[Saved data entries]
Lemma elem_of_columns_derive_bank_code c d :
  c ∈ columns (derive_bank_code d)
  ↔ c ∈ columns d ∨ (c = "bank_code" ∧ has_column "bank_name" d = true).
Proof.
  unfold derive_bank_code.
  destruct (has_column "bank_code" d) eqn:Hbc, (has_column "bank_name" d) eqn:Hbn;
    cbn [negb andb].
  - apply has_column_true in Hbc. split; [auto|]. by intros [?|[-> _]].
  - split; [auto|]. by intros [?|[_ ?]].
  - rewrite elem_of_columns_assign. split; [intros [->|?]; auto|intros [?|[-> _]]; auto].
  - split; [auto|]. by intros [?|[_ ?]].
Qed.

Lemma elem_of_columns_repaired c d :
  c ∈ columns (repaired d)
  ↔ c ∈ columns d ∨ (c = "bank_code" ∧ has_column "bank_name" d = true)
    ∨ c ∈ ["user_name"; "thumbs_up"; "reply_content"].
Proof.
  unfold repaired; simpl. rewrite !elem_of_with_column, elem_of_columns_derive_bank_code.
  rewrite !elem_of_cons, elem_of_nil.
  split.
  - intros [?|[?|[?|[?|?]]]]; auto 10.
  - intros [?|[?|[?|[?|[?|[]]]]]]; auto 10.
Qed.

Lemma length_omap_le {A B} (f : A → option B) (l : list A) :
  length (omap f l) ≤ length l.
Proof.
  induction l as [|x l IH]; csimpl; [done|]. destruct (f x); csimpl; lia.
Qed.

Section Pipeline.
Context `{env : PandasEnv}.

(** The table after [normalize_dates]. *)
Definition dated (d : DataFrame) : DataFrame :=
if has_column "review_date" d
then {| columns := with_column "review_month" (with_column "review_year" (columns d));
        rows := omap normalize_row (rows d) |}
else d.

(** The table after [validate_ratings]. *)
Definition rated (d : DataFrame) : DataFrame :=
if has_column "rating" d
then {| columns := columns d;
        rows := with_rating_number
                  <$> filter (λ ir : nat * row, valid_rating (rating_number ir.2)) (rows d) |}
else d.

Lemma normalize_dates_dated self d :
df self = Some d → normalize_dates self = Ok (set_df (dated d) self).
Proof.
  intros Hdf. unfold dated. destruct (has_column "review_date" d) eqn:Hcol.
  - by apply normalize_dates_spec.
  - unfold normalize_dates, with_df. rewrite Hdf, Hcol. simpl. by rewrite set_df_same.
Qed.

Lemma validate_ratings_rated self d :
df self = Some d →
∃ self', validate_ratings self = Ok self' ∧ df self' = Some (rated d) ∧
         allowed_bank_codes self' = allowed_bank_codes self ∧
         (∀ k, k ≠ "invalid_ratings_removed" → stats_get k self' = stats_get k self) ∧
         (has_column "rating" d = false → stats self' = stats self) ∧
         (has_column "rating" d = true →
          stats_get "invalid_ratings_removed" self' = len d - len (rated d)).
Proof.
  intros Hdf. unfold rated. destruct (has_column "rating" d) eqn:Hcol.
  - eexists. split; [by apply validate_ratings_spec|].
    split; [done|]. split; [done|].
    split; [intros k Hk; by rewrite stats_get_set_ne|].
    split; [done|]. intros _. rewrite stats_get_set. unfold len; simpl.
    rewrite length_fmap.
    rewrite <- (length_filter_split (λ ir : nat * row, valid_rating (rating_number ir.2)) (rows d)).
    lia.
  - exists self. unfold validate_ratings, with_df. rewrite Hdf, Hcol. simpl.
    split; [done|]. split; [done|]. split; [done|]. split; [done|]. split; done.
Qed.

Lemma len_dated_le d : len (dated d) ≤ len d.
Proof.
  unfold dated. destruct (has_column "review_date" d); [|done].
  unfold len; simpl. apply length_omap_le.
Qed.

Lemma len_rated_le d : len (rated d) ≤ len d.
Proof.
  unfold rated. destruct (has_column "rating" d); [|done].
  unfold len; simpl. rewrite length_fmap. apply length_filter.
Qed.

Lemma elem_of_columns_dated c d :
c ∈ columns (dated d)
↔ c ∈ columns d
  ∨ (has_column "review_date" d = true ∧ c ∈ ["review_year"; "review_month"]).
Proof.
  unfold dated. destruct (has_column "review_date" d); simpl.
  - rewrite !elem_of_with_column, !elem_of_cons, elem_of_nil. tauto.
  - split; [auto|]. intros [?|[? _]]; done.
Qed.

Lemma elem_of_columns_cleaned c d :
c ∈ columns (cleaned d) ↔ c ∈ columns d ∨ c = "text_length".
Proof. unfold cleaned; simpl. rewrite elem_of_with_column. tauto. Qed.

Lemma columns_rated d : columns (rated d) = columns d.
Proof. unfold rated. by destruct (has_column "rating" d). Qed.

(** The tables that [process] goes through. *)
Definition after_repair (t : DataFrame) : DataFrame := repaired t.
Definition after_dates (t : DataFrame) : DataFrame := dated (after_repair t).
Definition after_text (t : DataFrame) : DataFrame := cleaned (after_dates t).
Definition after_ratings (t : DataFrame) : DataFrame := rated (after_text t).
Definition final_table (t : DataFrame) : DataFrame :=
prepared (allowed_bank_codes init) (after_ratings t).

Lemma has_review_text_after_dates t :
has_column "review_text" (after_dates t) = has_column "review_text" t.
Proof.
  apply eq_true_iff_eq. rewrite !has_column_true. unfold after_dates, after_repair.
  rewrite elem_of_columns_dated, elem_of_columns_repaired.
  rewrite !elem_of_cons, elem_of_nil. split; [|tauto].
  intros [[?|[[? _]|[?|[?|[?|[]]]]]]|[_ [?|[?|[]]]]]; done.
Qed.

(** A table without a [review_text] column makes [process] fail with
    the [KeyError] of [clean_text]. *)
Lemma process_no_review_text t writable :
  has_column "review_text" t = false →
  process (Some t) writable init = Raise (KeyError "review_text").
Proof.
  intros Hcol. unfold process, load_data. cbn [negb].
  unfold check_missing_data at 1, with_df at 1. cbn [df set_stat set_df mbind result_bind].
  rewrite (handle_missing_values_spec _ t) by done. cbn [mbind result_bind].
  rewrite (normalize_dates_dated _ (repaired t)) by done. cbn [mbind result_bind].
  rewrite (clean_text_missing _ (after_dates t)); [done|done|].
  by rewrite has_review_text_after_dates.
Qed.

(** Reads a counter through the updates of the state. *)
Ltac stats_simpl :=
  repeat (rewrite stats_get_set || rewrite stats_get_set_df
          || rewrite stats_get_set_ne by discriminate).

(** The number of rows that a preprocessor holds. *)
Definition size (self : ReviewPreprocessor) : nat := from_option len 0 (df self).

(** What [process] does on a table with a [review_text] column: the
    states after each stage, the tables they hold, and the counters at
    the end. *)
Lemma process_trace t writable :
  has_column "review_text" t = true →
  ∃ s1 s2 s3 s4 s5 s6 self,
    check_missing_data (load_data (Some t) init).2 = Ok s1 ∧
    handle_missing_values s1 = Ok s2 ∧
    normalize_dates s2 = Ok s3 ∧
    clean_text s3 = Ok s4 ∧
    validate_ratings s4 = Ok s5 ∧
    prepare_final_output s5 = Ok s6 ∧
    df s2 = Some (after_repair t) ∧
    df s3 = Some (after_dates t) ∧
    df s4 = Some (after_text t) ∧
    df s5 = Some (after_ratings t) ∧
    df s6 = Some (final_table t) ∧
    process (Some t) writable init = Ok (writable, self) ∧
    df self = Some (final_table t) ∧
    stats_get "original_count" self = len t ∧
    stats_get "rows_removed_missing" self = len t - len (after_repair t) ∧
    stats_get "empty_reviews_removed" self = len (after_dates t) - len (after_text t) ∧
    stats_get "invalid_ratings_removed" self = len (after_text t) - len (after_ratings t) ∧
    (writable = true → stats_get "final_count" self = len (final_table t)).
Proof.
  intros Hcol.
  set (s0 := (load_data (Some t) init).2).
  assert (∃ s1, check_missing_data s0 = Ok s1 ∧ df s1 = Some t
                ∧ allowed_bank_codes s1 = allowed_bank_codes init
                ∧ stats_get "original_count" s1 = len t
                ∧ stats_get "invalid_ratings_removed" s1 = 0)
    as (s1 & H1 & Hdf1 & Ha1 & Ho1 & Hi1).
  { eexists. split; [reflexivity|]. done. }
  pose proof (handle_missing_values_spec s1 t Hdf1) as H2.
  match type of H2 with _ = Ok ?s => set (s2 := s) in H2 end.
  pose proof (normalize_dates_dated s2 (repaired t) eq_refl) as H3.
  match type of H3 with _ = Ok ?s => set (s3 := s) in H3 end.
  rewrite <- has_review_text_after_dates in Hcol.
  pose proof (clean_text_spec s3 (after_dates t) eq_refl Hcol) as H4.
  match type of H4 with _ = Ok ?s => set (s4 := s) in H4 end.
  destruct (validate_ratings_rated s4 (after_text t) eq_refl)
    as (s5 & H5 & Hdf5 & Hallowed & Hother & Hnone & Hsome).
  pose proof (prepare_final_output_spec s5 _ Hdf5) as H6.
  match type of H6 with _ = Ok ?s => set (s6 := s) in H6 end.
  assert (Hfinal : prepared (allowed_bank_codes s5) (rated (after_text t)) = final_table t).
  { unfold final_table, after_ratings. by rewrite Hallowed, <- Ha1. }
  assert (Hs4 : stats_get "original_count" s4 = len t
                ∧ stats_get "rows_removed_missing" s4 = len t - len (after_repair t)
                ∧ stats_get "empty_reviews_removed" s4
                  = len (after_dates t) - len (after_text t)
                ∧ stats_get "invalid_ratings_removed" s4 = 0).
  { unfold s4, s3, s2. split_and!; stats_simpl; [exact Ho1|reflexivity|reflexivity|exact Hi1]. }
  destruct Hs4 as (Ho4 & Hm4 & He4 & Hi4).
  assert (Hir : stats_get "invalid_ratings_removed" s5
                = len (after_text t) - len (after_ratings t)).
  { destruct (has_column "rating" (after_text t)) eqn:Hr.
    - by apply Hsome.
    - unfold after_ratings, rated. rewrite Hr, Nat.sub_diag.
      unfold stats_get. rewrite (Hnone eq_refl). exact Hi4. }
  exists s1, s2, s3, s4, s5, s6.
  exists (if writable then set_stat "final_count" (Count (len (final_table t))) s6 else s6).
  do 6 (split; [done|]).
  split; [done|]. split; [done|]. split; [done|]. split; [done|].
  split; [unfold s6; cbn [df set_df]; by rewrite Hfinal|].
  split.
  { unfold process. fold s0. change (load_data (Some t) init) with (true, s0).
    cbn [negb]. rewrite H1. cbn [mbind result_bind].
    rewrite H2. cbn [mbind result_bind]. rewrite H3. cbn [mbind result_bind].
    rewrite H4. cbn [mbind result_bind]. rewrite H5. cbn [mbind result_bind].
    rewrite H6. cbn [mbind result_bind].
    unfold save_data, s6. cbn [df set_df]. rewrite Hfinal.
    by destruct writable. }
  assert (Hstats : ∀ k, k ≠ "invalid_ratings_removed" → stats_get k s6 = stats_get k s4).
  { intros k Hk. unfold s6. rewrite stats_get_set_df. by apply Hother. }
  assert (Hir6 : stats_get "invalid_ratings_removed" s6
                 = len (after_text t) - len (after_ratings t)) by done.
  assert (Hdf6 : df s6 = Some (final_table t)).
  { unfold s6. cbn [df set_df]. by rewrite Hfinal. }
  destruct writable.
  - split; [exact Hdf6|]. stats_simpl.
    rewrite (Hstats "original_count"), (Hstats "rows_removed_missing"),
      (Hstats "empty_reviews_removed") by discriminate.
    split_and!; [exact Ho4|exact Hm4|exact He4|exact Hir6|reflexivity].
  - split; [exact Hdf6|].
    rewrite (Hstats "original_count"), (Hstats "rows_removed_missing"),
      (Hstats "empty_reviews_removed") by discriminate.
    split_and!; [exact Ho4|exact Hm4|exact He4|exact Hir6|discriminate].
Qed.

Work task: Exactly the lines above from the one with "- exists self." to the one with "Lemma has_review_text_after_dates t", both included, are to be quoted; leave the rest out.

Written response:
  - exists self. unfold validate_ratings, with_df. rewrite Hdf, Hcol. simpl.
    split; [done|]. split; [done|]. split; [done|]. split; [done|]. split; done.
Qed.

Lemma len_dated_le d : len (dated d) ≤ len d.
Proof.
  unfold dated. destruct (has_column "review_date" d); [|done].
  unfold len; simpl. apply length_omap_le.
Qed.

Lemma len_rated_le d : len (rated d) ≤ len d.
Proof.
  unfold rated. destruct (has_column "rating" d); [|done].
  unfold len; simpl. rewrite length_fmap. apply length_filter.
Qed.

Lemma elem_of_columns_dated c d :
c ∈ columns (dated d)
↔ c ∈ columns d
  ∨ (has_column "review_date" d = true ∧ c ∈ ["review_year"; "review_month"]).
Proof.
  unfold dated. destruct (has_column "review_date" d); simpl.
  - rewrite !elem_of_with_column, !elem_of_cons, elem_of_nil. tauto.
  - split; [auto|]. intros [?|[? _]]; done.
Qed.

Lemma elem_of_columns_cleaned c d :
c ∈ columns (cleaned d) ↔ c ∈ columns d ∨ c = "text_length".
Proof. unfold cleaned; simpl. rewrite elem_of_with_column. tauto. Qed.

Lemma columns_rated d : columns (rated d) = columns d.
Proof. unfold rated. by destruct (has_column "rating" d). Qed.

(** The tables that [process] goes through. *)
Definition after_repair (t : DataFrame) : DataFrame := repaired t.
Definition after_dates (t : DataFrame) : DataFrame := dated (after_repair t).
Definition after_text (t : DataFrame) : DataFrame := cleaned (after_dates t).
Definition after_ratings (t : DataFrame) : DataFrame := rated (after_text t).
Definition final_table (t : DataFrame) : DataFrame :=
prepared (allowed_bank_codes init) (after_ratings t).

Lemma has_review_text_after_dates t :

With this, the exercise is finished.